[Stored records]
(* ===== verification/StoreOpen.v ===== *)
(** * Opening the store (src/src/storage.rs, SqliteStore::open)

    The schema steps and the migration of rows written before proxies were encrypted.
    A database file is its tables, each of which may be missing; a statement either
    takes effect or fails ([fails k] for the [k]-th), and an error ends the opening
    with what was done so far.  SQLite itself (pragmas, checkpoints, [VACUUM]) only
    contributes its errors. *)
From Stdlib Require Import Sorting.Sorted.
From S2P Require Import Prelude Interfaces Models Routing Auth Egress Bedrock Secrets Providers DataPlane Storage AuditLog.

(** ** Database files *)

Record DbFile := {
  f_versions : option (gset Z);                                (* schema_migrations *)
  f_accounts : option (bool * gmap string account_row);        (* with egress_ciphertext? *)
  f_audit : option (list audit_row * Z);
  f_history : option (gmap string history_row)
}.

(** A file that does not exist or is empty. *)
Definition empty_file : DbFile :=
  {| f_versions := None; f_accounts := None; f_audit := None; f_history := None |}.

(** The rows of the account table; without the column no row has a ciphertext. *)
Definition table_rows (t : bool * gmap string account_row) : gmap string account_row :=
  if t.1 then t.2
  else (fun r => {| row_json := row_json r; row_ciphertext := row_ciphertext r; row_egress := None |}) <$> t.2.

(** The tables; a missing one has no rows. *)
Definition file_db (f : DbFile) : Db :=
  {| provider_accounts := default ∅ (table_rows <$> f_accounts f);
     credential_history := default ∅ (f_history f);
     audit_events := default [] (fst <$> f_audit f);
     audit_sequence := default 0 (snd <$> f_audit f) |}.

Definition with_tables (f : DbFile) (db : Db) : DbFile :=
  {| f_versions := f_versions f; f_accounts := Some (true, provider_accounts db);
     f_audit := Some (audit_events db, audit_sequence db);
     f_history := Some (credential_history db) |}.

(** ** Statements *)

Definition create_migrations (f : DbFile) : DbFile :=
  {| f_versions := Some (default ∅ (f_versions f)); f_accounts := f_accounts f; f_audit := f_audit f;
     f_history := f_history f |}.
Definition create_accounts (f : DbFile) : DbFile :=
  {| f_versions := f_versions f; f_accounts := Some (default (true, ∅) (f_accounts f));
     f_audit := f_audit f; f_history := f_history f |}.
Definition create_audit (f : DbFile) : DbFile :=
  {| f_versions := f_versions f; f_accounts := f_accounts f;
     f_audit := Some (default ([], 0) (f_audit f)); f_history := f_history f |}.
Definition create_history (f : DbFile) : DbFile :=
  {| f_versions := f_versions f; f_accounts := f_accounts f; f_audit := f_audit f;
     f_history := Some (default ∅ (f_history f)) |}.
Definition insert_version (v : Z) (f : DbFile) : DbFile :=
  {| f_versions := Some ({[v]} ∪ default ∅ (f_versions f)); f_accounts := f_accounts f;
     f_audit := f_audit f; f_history := f_history f |}.

(** [ALTER TABLE provider_accounts ADD COLUMN egress_ciphertext]: null in every row. *)
Definition add_egress_column (f : DbFile) : DbFile :=
  {| f_versions := f_versions f;
     f_accounts := (fun t => (true, table_rows t)) <$> f_accounts f;
     f_audit := f_audit f; f_history := f_history f |}.

Definition has_egress_ciphertext (f : DbFile) : bool := is_some_and (f_accounts f) fst.

Fixpoint execute_batch (fails : nat -> bool) (k : nat) (statements : list (DbFile -> DbFile)) (f : DbFile) :
    result unit StorageError * DbFile :=
  match statements with
  | [] => (Ok tt, f)
  | statement :: rest =>
      if fails k then (Err Database, f) else execute_batch fails (S k) rest (statement f)
  end.

(** Opening and the four pragmas, then the schema batch (the index has no rows of its
    own), in the order of the source. *)
Definition schema_batch : list (DbFile -> DbFile) :=
  replicate 5 (fun f => f) ++
  [create_migrations; create_accounts; create_audit; create_history; (fun f => f);
   insert_version 1; insert_version 2; insert_version 3].

(** [table_info], [ADD COLUMN] when it is missing, and version 4. *)
Definition column_batch (f : DbFile) : list (DbFile -> DbFile) :=
  [(fun f => f)] ++ (if has_egress_ciphertext f then [] else [add_egress_column]) ++ [insert_version 4].

Section Open.
Context `{U : UrlLib} `{L : CryptoLib} `{C : !StoreCodec} (box : SecretBox).

(** [legacy]: the error of the query for legacy rows; [row_faults]: of their updates;
    [vacuum]: of the final checkpoint, which runs only after a migration. *)
Record open_env := {
  oe_fails : nat -> bool;
  oe_legacy : bool;
  oe_row_faults : nat -> bool;
  oe_nonces : nat -> string;
  oe_vacuum : bool
}.

Definition open_store (f : DbFile) (e : open_env) : option (result Db StorageError * DbFile) :=
  let '(res, f) := execute_batch (oe_fails e) 0 schema_batch f in
  match res with
  | Err err => Some (Err err, f)
  | Ok _ =>
      let '(res, f) := execute_batch (oe_fails e) (length schema_batch) (column_batch f) f in
      match res with
      | Err err => Some (Err err, f)
      | Ok _ =>
          '(res, db) ← encrypt_legacy_egress_metadata box (file_db f) (oe_legacy e) (oe_nonces e)
                         (oe_row_faults e);
          let f := with_tables f db in
          Some (match res with
                | Err err => Err err
                | Ok migrated => if (0 <? migrated)%nat && oe_vacuum e then Err Database else Ok db
                end, f)
      end
  end.
End Open.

# Try it:
Select every line in the records above that contains the word "result".

# Solved exercise:
    result unit StorageError * DbFile :=
Definition open_store (f : DbFile) (e : open_env) : option (result Db StorageError * DbFile) :=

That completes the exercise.